SC BioCRAFT

Cores

Bioengineering and Bioimaging Core

Biomaterials Characterization: 
Dr. Robert Latour, Core Director, Supervisor
Dr. Gulya Korneva(gkornev@clemson.edu), Lab Support, 864-656-5134

Bioactive Matrix Synthesis and Bioreactor Design:
Dr. Ken Webb, Supervisor
Dr. Gulya Korneva, Lab Support

Biomechanics:
Dr. Jiro Nagatomi, Supervisor
Dr. Gulya Korneva, Lab Support

Bioimaging:
Dr. John Parrish, Supervisor
Dr. Ann-Marie Broome, MUSC, Lab Support

The overarching theme of SC BioCRAFT is regenerative medicine, a highly interdisciplinary field; expertise and support in bioengineering methods as well as cell and molecular biology are required to succeed. Junior investigators in our IDeA state need core support to further their research and compete nationally for grant funding. From our experience in Phase I and from several discussions with our internal advisory committee and targeted PIs, we have identified four bioengineering thrust areas that PIs will need core support in. To meet these needs, the previously named “Materials Synthesis, Characterization, and Testing Core” has been expanded and renamed the “Bioengineering and Bioimaging Core (B5)”. This is the only bioengineering core in the COBRE programs throughout the US (out of > 200 cores). This Core will provide support for both COBRE and outside investigators for their research needs under the areas of Biomaterials characterization, Bioactive matrix synthesis and Bioreactor design, Biomechanics, and in vivo Bioimaging. The core will maintain a broad range of instruments and provide technical support and training for facilities for each of these areas.

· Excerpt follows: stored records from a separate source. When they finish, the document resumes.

(* ===== verification/Float64.v ===== *)
(** Go's [float64]: IEEE 754 binary64 values, the operations the repository
    uses on them, and their JSON text.

    A finite value is kept as sign, significand and exponent; every operation
    computes the exact rational result and rounds it once, to nearest even. *)
From S2P Require Import Prelude Json JsonFacts Canonical CanonicalFacts.
Local Open Scope Z_scope.

(** [Fin s m e] is [(-1)^s * m * 2^e]. *)
Inductive float64 : Type :=
| Fin (neg : bool) (m e : Z)
| Inf (neg : bool)
| NaN.

Global Instance float64_eq_dec : EqDecision float64.
Proof. solve_decision. Defined.

(** Canonical finite values: 53 significant bits, subnormals at the bottom. *)
Definition float_ok (f : float64) : bool :=
  match f with
  | Fin _ m e =>
      (0 <=? m) && (m <? 2 ^ 53) && (-1074 <=? e) && (e <=? 971)
      && ((2 ^ 52 <=? m) || (e =? -1074))
  | _ => true
  end.

Definition fzero : float64 := Fin false 0 (-1074).

(** * Rounding *)

(** The nearest integer to [n / d], ties to even. *)
Definition div_half_even (n d : Z) : Z :=
  let q := n / d in
  let r := n mod d in
  if (2 * r <? d) || ((2 * r =? d) && Z.even q) then q else q + 1.

(** The greatest [k] with [2^k <= n / d], for positive [n] and [d]. *)
Definition log2_ratio (n d : Z) : Z :=
  let l := Z.log2 n - Z.log2 d in
  if d * 2 ^ Z.max 0 l <=? n * 2 ^ Z.max 0 (- l) then l else l - 1.

(** The value nearest to [n / d], [n >= 0] and [d > 0]. *)
Definition round_ratio (neg : bool) (n d : Z) : float64 :=
  if n =? 0 then Fin neg 0 (-1074)
  else
    let e := Z.max (-1074) (log2_ratio n d - 52) in
    let m := div_half_even (n * 2 ^ Z.max 0 (- e)) (d * 2 ^ Z.max 0 e) in
    let '(m, e) := if m =? 2 ^ 53 then (2 ^ 52, e + 1) else (m, e) in
    if 971 <? e then Inf neg else Fin neg m e.

(** The signed rational [n / d]; a zero takes the sign [zneg]. *)
Definition round_signed (zneg : bool) (n d : Z) : float64 :=
  if n =? 0 then Fin zneg 0 (-1074) else round_ratio (n <? 0) (Z.abs n) d.

(** Conversion of an integer. *)
Definition of_int (z : Z) : float64 := round_signed false z 1.

(** Numerator over [2 ^ scale e] of a finite value. *)
Definition up (e : Z) : Z := 2 ^ Z.max 0 e.
Definition signed (neg : bool) (m : Z) : Z := if neg then - m else m.

Definition fmul (a b : float64) : float64 :=
  match a, b with
  | Fin s m e, Fin s' m' e' => round_ratio (xorb s s') (m * m' * up e * up e') (up (- e) * up (- e'))
  | NaN, _ | _, NaN => NaN
  | Inf s, Inf s' => Inf (xorb s s')
  | Inf s, Fin s' m _ | Fin s m _, Inf s' => if m =? 0 then NaN else Inf (xorb s s')
  end.

Definition fdiv (a b : float64) : float64 :=
  match a, b with
  | Fin s m e, Fin s' m' e' =>
      if m' =? 0 then (if m =? 0 then NaN else Inf (xorb s s'))
      else round_ratio (xorb s s') (m * up e * up (- e')) (m' * up e' * up (- e))
  | NaN, _ | _, NaN => NaN
  | Inf s, Inf _ => NaN
  | Inf s, Fin s' _ _ => Inf (xorb s s')
  | Fin s _ _, Inf s' => Fin (xorb s s') 0 (-1074)
  end.

Definition fadd (a b : float64) : float64 :=
  match a, b with
  | Fin s m e, Fin s' m' e' =>
      round_signed (s && s')
        (signed s m * up e * up (- e') + signed s' m' * up e' * up (- e)) (up (- e) * up (- e'))
  | NaN, _ | _, NaN => NaN
  | Inf s, Inf s' => if Bool.eqb s s' then Inf s else NaN
  | Inf s, _ | _, Inf s => Inf s
  end.

(** [a < b] and [a == b] of IEEE 754: false as soon as one is NaN. *)
Definition fcompare (a b : float64) : option comparison :=
  match a, b with
  | NaN, _ | _, NaN => None
  | Inf s, Inf s' => Some (if s then (if s' then Eq else Lt) else if s' then Gt else Eq)
  | Inf s, Fin _ _ _ => Some (if s then Lt else Gt)
  | Fin _ _ _, Inf s => Some (if s then Gt else Lt)
  | Fin s m e, Fin s' m' e' =>
      Some (signed s m * up e * up (- e') ?= signed s' m' * up e' * up (- e))
  end.
Definition flt (a b : float64) : bool := match fcompare a b with Some Lt => true | _ => false end.
Definition feqb (a b : float64) : bool := match fcompare a b with Some Eq => true | _ => false end.

(** * Text *)

(** Sign, digits and power of ten of a number literal; the exponent is unbounded. *)
Definition literal_value (lit : string) : option (bool * Z * Z) :=
  let '(sg, s1) := scan_sign lit in
  '(i, s2) ← scan_int s1;
  '(f, s3) ← scan_frac s2;
  '(e, _) ← scan_exp s3;
  let frac := match f with String _ d => d | EmptyString => "" end in
  let ex :=
    match e with
    | String _ (String c t) => if is_char 45 c then - dec t else if is_char 43 c then dec t else dec (String c t)
    | _ => 0
    end in
  Some (negb (bool_decide (sg = "")), dec (i +:+ frac), ex - Z.of_nat (String.length frac)).

(** The value nearest to [m * 10^x]; far exponents are decided without computing the power. *)
Definition round_decimal (neg : bool) (m x : Z) : float64 :=
  if m =? 0 then Fin neg 0 (-1074)
  else if 400 <? x then Inf neg
  else if Z.log2 m + 1 + x <? -400 then Fin neg 0 (-1074)
  else round_ratio neg (m * 10 ^ Z.max 0 x) (10 ^ Z.max 0 (- x)).

(** [strconv.ParseFloat(lit, 64)] on a JSON number: an overflow is an error. *)
Definition parse_float (lit : string) : option float64 :=
  '(neg, m, x) ← literal_value lit;
  match round_decimal neg m x with
  | Fin s m e => Some (Fin s m e)
  | _ => None
  end.

(** The greatest [k] with [10^k <= n / d]. *)
Definition log10_ratio (n d : Z) : Z :=
  let k := log2_ratio n d * 30103 / 100000 in
  let le k := 10 ^ Z.max 0 k * d <=? n * 10 ^ Z.max 0 (- k) in
  if le (k + 2) then k + 2 else if le (k + 1) then k + 1 else if le k then k
  else if le (k - 1) then k - 1 else k - 2.

(** The [p]-digit decimal closest to [n / d] that reads back as [f], if any. *)
Definition try_digits (f : float64) (n d k p : Z) : option (Z * Z) :=
  let s := p - 1 - k in
  let num := n * 10 ^ Z.max 0 s in
  let den := d * 10 ^ Z.max 0 (- s) in
  let lo := num / den in
  let ok c := bool_decide (round_decimal false c (- s) = f) in
  let '(a, b) := if 2 * (num mod den) <=? den then (lo, lo + 1) else (lo + 1, lo) in
  if ok a then Some (a, - s) else if ok b then Some (b, - s) else None.

Fixpoint shortest_from (f : float64) (n d k : Z) (exact : Z * Z) (fuel : nat) (p : Z) : Z * Z :=
  match fuel with
  | O => exact
  | S fuel =>
      match try_digits f n d k p with
      | Some r => r
      | None => shortest_from f n d k exact fuel (p + 1)
      end
  end.

(** The shortest decimal [c * 10^x] that reads back as the positive [m * 2^e].
    Seventeen digits always do; past them stands the exact decimal expansion. *)
Definition shortest (m e : Z) : Z * Z :=
  let n := m * up e in
  let d := up (- e) in
  shortest_from (Fin false m e) n d (log10_ratio n d) (n * 5 ^ Z.max 0 (- e), - Z.max 0 (- e)) 17 1.

Fixpoint zeros (n : nat) : string := match n with O => "" | S n => "0" +:+ zeros n end.

(** encoding/json's float text: ['f'] form between 1e-6 and 1e21, else ['e'] form
    with the exponent's leading zero removed. *)
Definition format_decimal (c x : Z) : string :=
  let ds := trim_right0 (pretty c) in
  let len := Z.of_nat (String.length ds) in
  let point := Z.of_nat (String.length (pretty c)) + x in
  if (point <? -5) || (21 <? point) then
    let ex := point - 1 in
    let '(h, t) := str_split 1 ds in
    h +:+ (match t with EmptyString => "" | _ => "." +:+ t end)
    +:+ "e" +:+ (if ex <? 0 then "-" else "+") +:+ (pretty (Z.abs ex) : string)
  else if point <=? 0 then "0." +:+ zeros (Z.to_nat (- point)) +:+ ds
  else if len <=? point then ds +:+ zeros (Z.to_nat (point - len))
  else let '(a, b) := str_split (Z.to_nat point) ds in a +:+ "." +:+ b.

(** json.Marshal of a [float64]: an error for infinities and NaN. *)
Definition float_text (f : float64) : option string :=
  match f with
  | Fin s m e =>
      Some ((if s then "-" else "") +:+
            (if m =? 0 then "0" else let '(c, x) := shortest m e in format_decimal c x))
  | _ => None
  end.

(** A float constant of the source. *)
Definition flit (lit : string) : float64 := default NaN (parse_float lit).

Example float_text_samples :
  map (fun s => f ← parse_float s; float_text f)
    ["0.1"; "1e21"; "1e20"; "123456789012345678"; "0.000001"; "1e-7"; "-0"; "9007199254740993"; "0.30000000000000004"; "2.50"]
  = [Some "0.1"; Some "1e+21"; Some "100000000000000000000"; Some "123456789012345680"; Some "0.000001";
     Some "1e-7"; Some "-0"; Some "9007199254740992";
     Some "0.30000000000000004"; Some "2.5"].
Proof. vm_compute. reflexivity. Qed.

Example float_arith_samples :
  (float_text (fadd (flit "0.1") (flit "0.2")), float_text (fmul (fdiv (of_int 1234) (flit "1000.0")) (flit "0.0025")),
   flt (flit "0.1") (flit "0.2"), feqb (Fin true 0 (-1074)) fzero)
  = (Some "0.30000000000000004", Some "0.003085", true, true).
Proof. vm_compute. reflexivity. Qed.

Clemson University has significantly invested in developing this core in Phase I, including the addition of new laboratory space and advance instruments at Clemson’s main campus and at Clemson University Biomedical Engineering Innovation Campus (CUBEInC) in nearby Greenville, SC, and addition of faculty with specific expertise in different thrust areas of this core that include targeted investigators in Phase I.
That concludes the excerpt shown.